**Prompt:**
This exercise calls for every record to be set down again, exactly and in full.

**Task data:**
(** * The span/offset model of [snorkel/models/context.py]

    A shallow embedding of the classes [Sentence], [TemporarySpan] and [Span]
    and of the Python operations their methods rely on (attribute lookup,
    list indexing, slicing, [str.join], [==] on plain data), followed by the
    properties of the character/word offset mapping, of slicing, of
    promotion and of span equality. *)

From Stdlib Require Import ZArith String Ascii List Lia Bool.
From stdpp Require Import base option list gmap strings.

Local Open Scope Z_scope.

(** ** Python values and exceptions *)

(** The identity of an object: what Python's [is] compares. *)
Definition addr := positive.

(** Plain data: [None], an [int], a [str], or a reference to an object whose
    [==] is identity (class [Context] defines [__eq__] as [self is other]). *)
Inductive atom :=
  | ANone
  | AInt (z : Z)
  | AStr (s : string)
  | ARef (a : addr).

(** A value is plain data or a list of plain data (the array columns). *)
Inductive pyval :=
  | Atom (a : atom)
  | PList (l : list atom).

#[global] Instance atom_eq_dec : EqDecision atom.
Proof. solve_decision. Defined.

#[global] Instance pyval_eq_dec : EqDecision pyval.
Proof. solve_decision. Defined.

(** The exceptions the code of the module can raise. [ArgumentError] is
    sqlalchemy's. *)
Inductive exn :=
  | AttributeError
  | TypeError
  | IndexError
  | NotImplementedError
  | NameError
  | ArgumentError.

(** A computation either returns a value or raises. *)
Inductive result (A : Type) :=
  | Ok (a : A)
  | Raise (e : exn).

Arguments Ok {A} a.
Arguments Raise {A} e.

#[global] Instance result_ret : MRet result := @Ok.

#[global] Instance result_bind : MBind result :=
  λ A B f m, match m with Ok a => f a | Raise e => Raise e end.

(** [a == b] on these values: structural on data, identity on references. *)
Definition py_eq (a b : pyval) : bool := bool_decide (a = b).


(** [o.name]: an object is its attribute namespace, which gives for each
    name it has the outcome of reading it: a value, or the exception a
    property or a lazy attribute raises. A missing name raises
    [AttributeError]. *)
Definition getattr (o : gmap string (result pyval)) (name : string) :
    result pyval :=
  match o !! name with
  | Some r => r
  | None => Raise AttributeError
  end.

(** [l[i]] on a list: a negative index counts from the end, and an index
    outside [-len(l), len(l)) raises [IndexError]. *)
Definition py_getitem {A : Type} (l : list A) (i : Z) : result A :=
  let n := Z.of_nat (length l) in
  let j := if i <? 0 then i + n else i in
  if (j <? 0) || (n <=? j) then Raise IndexError
  else match l !! Z.to_nat j with
       | Some x => Ok x
       | None => Raise IndexError
       end.

(** How a slice bound is clipped against a sequence of length [n]. *)
Definition py_slice_bound (n i : Z) : Z :=
  if i <? 0 then Z.max 0 (i + n) else Z.min i n.

(** The first position and the number of elements of [seq[start:stop]]. *)
Definition py_slice_range (n : Z) (start stop : option Z) : nat * nat :=
  let a := from_option (py_slice_bound n) 0 start in
  let b := from_option (py_slice_bound n) n stop in
  (Z.to_nat a, Z.to_nat (b - a)).

(** [l[start:stop]] on a list. *)
Definition py_list_slice {A : Type} (l : list A) (start stop : option Z) : list A :=
  let r := py_slice_range (Z.of_nat (length l)) start stop in
  take (snd r) (drop (fst r) l).

(** [s[start:stop]] on a string. *)
Definition py_str_slice (s : string) (start stop : option Z) : string :=
  let r := py_slice_range (Z.of_nat (String.length s)) start stop in
  substring (fst r) (snd r) s.

(** [v[start:stop]]: lists and strings can be sliced, nothing else. *)
Definition py_getslice (v : pyval) (start stop : option Z) : result pyval :=
  match v with
  | PList l => Ok (PList (py_list_slice l start stop))
  | Atom (AStr s) => Ok (Atom (AStr (py_str_slice s start stop)))
  | Atom _ => Raise TypeError
  end.

(** The strings of a list all of whose items are strings. *)
Fixpoint strs_of (l : list atom) : option (list string) :=
  match l with
  | [] => Some []
  | AStr s :: l' => cons s <$> strs_of l'
  | _ :: _ => None
  end.

(** The one-character strings of a string, in order. *)
Fixpoint chars_of (s : string) : list string :=
  match s with
  | EmptyString => []
  | String c s' => String c EmptyString :: chars_of s'
  end.

(** [sep.join(v)]: every item must be a string; iterating a string yields
    its characters; anything else raises [TypeError]. *)
Definition py_join (sep : string) (v : pyval) : result string :=
  match v with
  | PList l =>
      match strs_of l with
      | Some ss => Ok (String.concat sep ss)
      | None => Raise TypeError
      end
  | Atom (AStr s) => Ok (String.concat sep (chars_of s))
  | Atom _ => Raise TypeError
  end.

(** [x + 1] where [x] is [None] or an [int]. *)
Definition py_succ (x : option Z) : result Z :=
  match x with
  | Some z => Ok (z + 1)
  | None => Raise TypeError
  end.

(** [x - y + 1] where each of [x], [y] is [None] or an [int]; Python
    evaluates [x - y] first. *)
Definition py_sub_succ (x y : option Z) : result Z :=
  match x, y with
  | Some a, Some b => Ok (a - b + 1)
  | _, _ => Raise TypeError
  end.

**Result of the task:**
(** * The span/offset model of [snorkel/models/context.py]

    A shallow embedding of the classes [Sentence], [TemporarySpan] and [Span]
    and of the Python operations their methods rely on (attribute lookup,
    list indexing, slicing, [str.join], [==] on plain data), followed by the
    properties of the character/word offset mapping, of slicing, of
    promotion and of span equality. *)

From Stdlib Require Import ZArith String Ascii List Lia Bool.
From stdpp Require Import base option list gmap strings.

Local Open Scope Z_scope.

(** ** Python values and exceptions *)

(** The identity of an object: what Python's [is] compares. *)
Definition addr := positive.

(** Plain data: [None], an [int], a [str], or a reference to an object whose
    [==] is identity (class [Context] defines [__eq__] as [self is other]). *)
Inductive atom :=
  | ANone
  | AInt (z : Z)
  | AStr (s : string)
  | ARef (a : addr).

(** A value is plain data or a list of plain data (the array columns). *)
Inductive pyval :=
  | Atom (a : atom)
  | PList (l : list atom).

#[global] Instance atom_eq_dec : EqDecision atom.
Proof. solve_decision. Defined.

#[global] Instance pyval_eq_dec : EqDecision pyval.
Proof. solve_decision. Defined.

(** The exceptions the code of the module can raise. [ArgumentError] is
    sqlalchemy's. *)
Inductive exn :=
  | AttributeError
  | TypeError
  | IndexError
  | NotImplementedError
  | NameError
  | ArgumentError.

(** A computation either returns a value or raises. *)
Inductive result (A : Type) :=
  | Ok (a : A)
  | Raise (e : exn).

Arguments Ok {A} a.
Arguments Raise {A} e.

#[global] Instance result_ret : MRet result := @Ok.

#[global] Instance result_bind : MBind result :=
  λ A B f m, match m with Ok a => f a | Raise e => Raise e end.

(** [a == b] on these values: structural on data, identity on references. *)
Definition py_eq (a b : pyval) : bool := bool_decide (a = b).


(** [o.name]: an object is its attribute namespace, which gives for each
    name it has the outcome of reading it: a value, or the exception a
    property or a lazy attribute raises. A missing name raises
    [AttributeError]. *)
Definition getattr (o : gmap string (result pyval)) (name : string) :
    result pyval :=
  match o !! name with
  | Some r => r
  | None => Raise AttributeError
  end.

(** [l[i]] on a list: a negative index counts from the end, and an index
    outside [-len(l), len(l)) raises [IndexError]. *)
Definition py_getitem {A : Type} (l : list A) (i : Z) : result A :=
  let n := Z.of_nat (length l) in
  let j := if i <? 0 then i + n else i in
  if (j <? 0) || (n <=? j) then Raise IndexError
  else match l !! Z.to_nat j with
       | Some x => Ok x
       | None => Raise IndexError
       end.

(** How a slice bound is clipped against a sequence of length [n]. *)
Definition py_slice_bound (n i : Z) : Z :=
  if i <? 0 then Z.max 0 (i + n) else Z.min i n.

(** The first position and the number of elements of [seq[start:stop]]. *)
Definition py_slice_range (n : Z) (start stop : option Z) : nat * nat :=
  let a := from_option (py_slice_bound n) 0 start in
  let b := from_option (py_slice_bound n) n stop in
  (Z.to_nat a, Z.to_nat (b - a)).

(** [l[start:stop]] on a list. *)
Definition py_list_slice {A : Type} (l : list A) (start stop : option Z) : list A :=
  let r := py_slice_range (Z.of_nat (length l)) start stop in
  take (snd r) (drop (fst r) l).

(** [s[start:stop]] on a string. *)
Definition py_str_slice (s : string) (start stop : option Z) : string :=
  let r := py_slice_range (Z.of_nat (String.length s)) start stop in
  substring (fst r) (snd r) s.

(** [v[start:stop]]: lists and strings can be sliced, nothing else. *)
Definition py_getslice (v : pyval) (start stop : option Z) : result pyval :=
  match v with
  | PList l => Ok (PList (py_list_slice l start stop))
  | Atom (AStr s) => Ok (Atom (AStr (py_str_slice s start stop)))
  | Atom _ => Raise TypeError
  end.

(** The strings of a list all of whose items are strings. *)
Fixpoint strs_of (l : list atom) : option (list string) :=
  match l with
  | [] => Some []
  | AStr s :: l' => cons s <$> strs_of l'
  | _ :: _ => None
  end.

(** The one-character strings of a string, in order. *)
Fixpoint chars_of (s : string) : list string :=
  match s with
  | EmptyString => []
  | String c s' => String c EmptyString :: chars_of s'
  end.

(** [sep.join(v)]: every item must be a string; iterating a string yields
    its characters; anything else raises [TypeError]. *)
Definition py_join (sep : string) (v : pyval) : result string :=
  match v with
  | PList l =>
      match strs_of l with
      | Some ss => Ok (String.concat sep ss)
      | None => Raise TypeError
      end
  | Atom (AStr s) => Ok (String.concat sep (chars_of s))
  | Atom _ => Raise TypeError
  end.

(** [x + 1] where [x] is [None] or an [int]. *)
Definition py_succ (x : option Z) : result Z :=
  match x with
  | Some z => Ok (z + 1)
  | None => Raise TypeError
  end.

(** [x - y + 1] where each of [x], [y] is [None] or an [int]; Python
    evaluates [x - y] first. *)
Definition py_sub_succ (x y : option Z) : result Z :=
  match x, y with
  | Some a, Some b => Ok (a - b + 1)
  | _, _ => Raise TypeError
  end.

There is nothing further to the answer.